- WORK ORDER: A word-for-word transcription of the records is required.

::: AVAILABLE DATA :::

(* ===== verification/Errors.v ===== *)
(** Errors of the program.

    A Go error value is a chain of wrappers around one of the sentinel errors
    of the packages, and callers inspect it with [errors.Is].  [error] is the
    sentinel that [errors.Is] finds; the texts of the sentinels are in Describe.
    [NewValidationError field value cause] is [cause] (its [Unwrap] returns
    the cause), and [fmt.Errorf] with the verb [%w] is the wrapped sentinel.
    [ErrUntagged] is an error that wraps no sentinel of the program, such as
    an error of a parameter ([net.UDPConn], a handler). *)

From S2P Require Import Prelude.

Inductive error : Set :=
(* common/errors *)
| ErrInvalidDeviceInstance
| ErrInvalidObjectType
| ErrInvalidObjectInstance
| ErrInvalidBacnetAddress
| ErrInvalidIPAddress
(* encoding *)
| Encoding_ErrEncodeFailure
| Encoding_ErrDecodeFailure
(* npdu *)
| Npdu_ErrInvalidLength
| ErrInvalidNetworkNumber
| ErrInvalidProtocolVersion
| ErrReservedBitSet
| ErrInvalidPriority
| ErrInvalidMessage
| ErrProprietaryMessageType
| Npdu_ErrEncodeFailure
| Npdu_ErrDecodeFailure
| ErrInvalidHopCount
(* npdu/router *)
| ErrInvalidConfig
| ErrInvalidRoute
| ErrRouteToLocalNetwork
| ErrInvalidNPDU
(* bip *)
| ErrInvalidBVLCType
| ErrInvalidFunction
| Bip_ErrInvalidLength
| ErrFrameTooShort
| ErrNilDatagramConn
| Bip_ErrNilTransport
| Bip_ErrNilASE
| ErrDatagramTooLarge
| ErrReadFailure
| ErrWriteFailure
| ErrInvalidResultCode
| ErrInvalidTTL
| ErrInvalidMask
| ErrRegistrationRejected
| ErrUnsupportedAddress
(* apdu *)
| ErrInvalidASEConfig
| Apdu_ErrNilTransport
| Apdu_ErrNilASE
| ErrInvalidPDUType
| ErrInvalidServiceChoice
| ErrInvalidStateTransition
| ErrTransactionNotReady
| ErrHandlerAlreadyRegistered
| ErrHandlerNotFound
| ErrNoInvokeIDAvailable
| ErrInvokeIDInUse
| ErrTransactionNotFound
| ErrAPDUTimeout
| ErrASEClosed
| Apdu_ErrDecodeFailure
| Apdu_ErrEncodeFailure
| ErrTransportFailure
| ErrUnexpectedPDU
| ErrSecurityError
| ErrSegmentationNotSupported
| ErrRemoteError
| ErrRemoteReject
| ErrRemoteAbort
| ErrUntagged.

#[export] Instance error_eq_dec : EqDecision error.
Proof. solve_decision. Defined.

(** The computations of the program. *)
Abbreviation res := (result error).

(** [fmt.Errorf] with [%w] for the sentinel [e] and [%v] for the cause. *)
Definition rewrap {A} (e : error) (m : res A) : res A := wrap_err (fun _ => e) m.

Lemma safe_rewrap {A} e (m : res A) Q : safe m Q → safe (rewrap e m) Q.
Proof. apply safe_wrap_err. Qed.

Lemma rewrap_Ok_inv {A} e (m : res A) a : rewrap e m = Ok a → m = Ok a.
Proof. apply wrap_Ok_inv. Qed.

(** ** Walking through a decoder

    [safe_step] applies the rule of the safety logic for the head operation of
    the computation; [safe_go] repeats it. *)
Ltac safe_step :=
  match goal with
  | |- safe (mret _) _ => apply safe_ret
  | |- safe (Ok ?a) ?Q => change (Q a); cbv beta
  | |- safe (Err _) _ => exact I
  | |- safe (mbind _ _) _ => apply safe_bind
  | |- safe (guard_err _ _) _ => apply safe_guard; intros
  | |- safe (rewrap _ _) _ => apply safe_rewrap
  | |- safe (wrap_err _ _) _ => apply safe_wrap_err
  | |- safe (if _ then _ else _) _ => apply safe_if; intros
  | |- safe (let '(_, _) := ?p in _) _ => destruct p
  end.
Ltac safe_go := repeat safe_step.

(** Boolean guards become propositions. *)
Ltac bool_hyps :=
  repeat match goal with
  | H : (_ && _) = true |- _ => apply andb_true_iff in H as [? ?]
  | H : (_ || _) = false |- _ => apply orb_false_iff in H as [? ?]
  | H : negb _ = true |- _ => apply negb_true_iff in H
  | H : negb _ = false |- _ => apply negb_false_iff in H
  | H : (_ <? _) = true |- _ => apply Z.ltb_lt in H
  | H : (_ <? _) = false |- _ => apply Z.ltb_ge in H
  | H : (_ <=? _) = true |- _ => apply Z.leb_le in H
  | H : (_ <=? _) = false |- _ => apply Z.leb_gt in H
  | H : (_ =? _) = true |- _ => apply Z.eqb_eq in H
  | H : (_ =? _) = false |- _ => apply Z.eqb_neq in H
  | H : bool_decide _ = true |- _ => apply bool_decide_eq_true in H
  | H : bool_decide _ = false |- _ => apply bool_decide_eq_false in H
  end.

(** [run_ok H]: unwind a successful computation [H : m = Ok _] into the
    successes of its steps. *)
Ltac run_ok H :=
  repeat match type of H with
  | mbind _ _ = Ok _ =>
      let a := fresh "v" in let H1 := fresh "Hv" in
      apply bind_Ok_inv in H as (a & H1 & H);
      try (run_ok H1)
  | guard_err _ _ = Ok _ => apply guard_Ok_inv in H
  | rewrap _ _ = Ok _ => apply rewrap_Ok_inv in H
  | Ok _ = Ok _ => injection H as H
  | mret _ = Ok _ => injection H as H
  | (let '(_, _) := ?p in _) = Ok _ => destruct p
  end.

:::

- FINAL ANSWER:
(* ===== verification/Errors.v ===== *)
(** Errors of the program.

    A Go error value is a chain of wrappers around one of the sentinel errors
    of the packages, and callers inspect it with [errors.Is].  [error] is the
    sentinel that [errors.Is] finds; the texts of the sentinels are in Describe.
    [NewValidationError field value cause] is [cause] (its [Unwrap] returns
    the cause), and [fmt.Errorf] with the verb [%w] is the wrapped sentinel.
    [ErrUntagged] is an error that wraps no sentinel of the program, such as
    an error of a parameter ([net.UDPConn], a handler). *)

From S2P Require Import Prelude.

Inductive error : Set :=
(* common/errors *)
| ErrInvalidDeviceInstance
| ErrInvalidObjectType
| ErrInvalidObjectInstance
| ErrInvalidBacnetAddress
| ErrInvalidIPAddress
(* encoding *)
| Encoding_ErrEncodeFailure
| Encoding_ErrDecodeFailure
(* npdu *)
| Npdu_ErrInvalidLength
| ErrInvalidNetworkNumber
| ErrInvalidProtocolVersion
| ErrReservedBitSet
| ErrInvalidPriority
| ErrInvalidMessage
| ErrProprietaryMessageType
| Npdu_ErrEncodeFailure
| Npdu_ErrDecodeFailure
| ErrInvalidHopCount
(* npdu/router *)
| ErrInvalidConfig
| ErrInvalidRoute
| ErrRouteToLocalNetwork
| ErrInvalidNPDU
(* bip *)
| ErrInvalidBVLCType
| ErrInvalidFunction
| Bip_ErrInvalidLength
| ErrFrameTooShort
| ErrNilDatagramConn
| Bip_ErrNilTransport
| Bip_ErrNilASE
| ErrDatagramTooLarge
| ErrReadFailure
| ErrWriteFailure
| ErrInvalidResultCode
| ErrInvalidTTL
| ErrInvalidMask
| ErrRegistrationRejected
| ErrUnsupportedAddress
(* apdu *)
| ErrInvalidASEConfig
| Apdu_ErrNilTransport
| Apdu_ErrNilASE
| ErrInvalidPDUType
| ErrInvalidServiceChoice
| ErrInvalidStateTransition
| ErrTransactionNotReady
| ErrHandlerAlreadyRegistered
| ErrHandlerNotFound
| ErrNoInvokeIDAvailable
| ErrInvokeIDInUse
| ErrTransactionNotFound
| ErrAPDUTimeout
| ErrASEClosed
| Apdu_ErrDecodeFailure
| Apdu_ErrEncodeFailure
| ErrTransportFailure
| ErrUnexpectedPDU
| ErrSecurityError
| ErrSegmentationNotSupported
| ErrRemoteError
| ErrRemoteReject
| ErrRemoteAbort
| ErrUntagged.

#[export] Instance error_eq_dec : EqDecision error.
Proof. solve_decision. Defined.

(** The computations of the program. *)
Abbreviation res := (result error).

(** [fmt.Errorf] with [%w] for the sentinel [e] and [%v] for the cause. *)
Definition rewrap {A} (e : error) (m : res A) : res A := wrap_err (fun _ => e) m.

Lemma safe_rewrap {A} e (m : res A) Q : safe m Q → safe (rewrap e m) Q.
Proof. apply safe_wrap_err. Qed.

Lemma rewrap_Ok_inv {A} e (m : res A) a : rewrap e m = Ok a → m = Ok a.
Proof. apply wrap_Ok_inv. Qed.

(** ** Walking through a decoder

    [safe_step] applies the rule of the safety logic for the head operation of
    the computation; [safe_go] repeats it. *)
Ltac safe_step :=
  match goal with
  | |- safe (mret _) _ => apply safe_ret
  | |- safe (Ok ?a) ?Q => change (Q a); cbv beta
  | |- safe (Err _) _ => exact I
  | |- safe (mbind _ _) _ => apply safe_bind
  | |- safe (guard_err _ _) _ => apply safe_guard; intros
  | |- safe (rewrap _ _) _ => apply safe_rewrap
  | |- safe (wrap_err _ _) _ => apply safe_wrap_err
  | |- safe (if _ then _ else _) _ => apply safe_if; intros
  | |- safe (let '(_, _) := ?p in _) _ => destruct p
  end.
Ltac safe_go := repeat safe_step.

(** Boolean guards become propositions. *)
Ltac bool_hyps :=
  repeat match goal with
  | H : (_ && _) = true |- _ => apply andb_true_iff in H as [? ?]
  | H : (_ || _) = false |- _ => apply orb_false_iff in H as [? ?]
  | H : negb _ = true |- _ => apply negb_true_iff in H
  | H : negb _ = false |- _ => apply negb_false_iff in H
  | H : (_ <? _) = true |- _ => apply Z.ltb_lt in H
  | H : (_ <? _) = false |- _ => apply Z.ltb_ge in H
  | H : (_ <=? _) = true |- _ => apply Z.leb_le in H
  | H : (_ <=? _) = false |- _ => apply Z.leb_gt in H
  | H : (_ =? _) = true |- _ => apply Z.eqb_eq in H
  | H : (_ =? _) = false |- _ => apply Z.eqb_neq in H
  | H : bool_decide _ = true |- _ => apply bool_decide_eq_true in H
  | H : bool_decide _ = false |- _ => apply bool_decide_eq_false in H
  end.

(** [run_ok H]: unwind a successful computation [H : m = Ok _] into the
    successes of its steps. *)
Ltac run_ok H :=
  repeat match type of H with
  | mbind _ _ = Ok _ =>
      let a := fresh "v" in let H1 := fresh "Hv" in
      apply bind_Ok_inv in H as (a & H1 & H);
      try (run_ok H1)
  | guard_err _ _ = Ok _ => apply guard_Ok_inv in H
  | rewrap _ _ = Ok _ => apply rewrap_Ok_inv in H
  | Ok _ = Ok _ => injection H as H
  | mret _ = Ok _ => injection H as H
  | (let '(_, _) := ?p in _) = Ok _ => destruct p
  end.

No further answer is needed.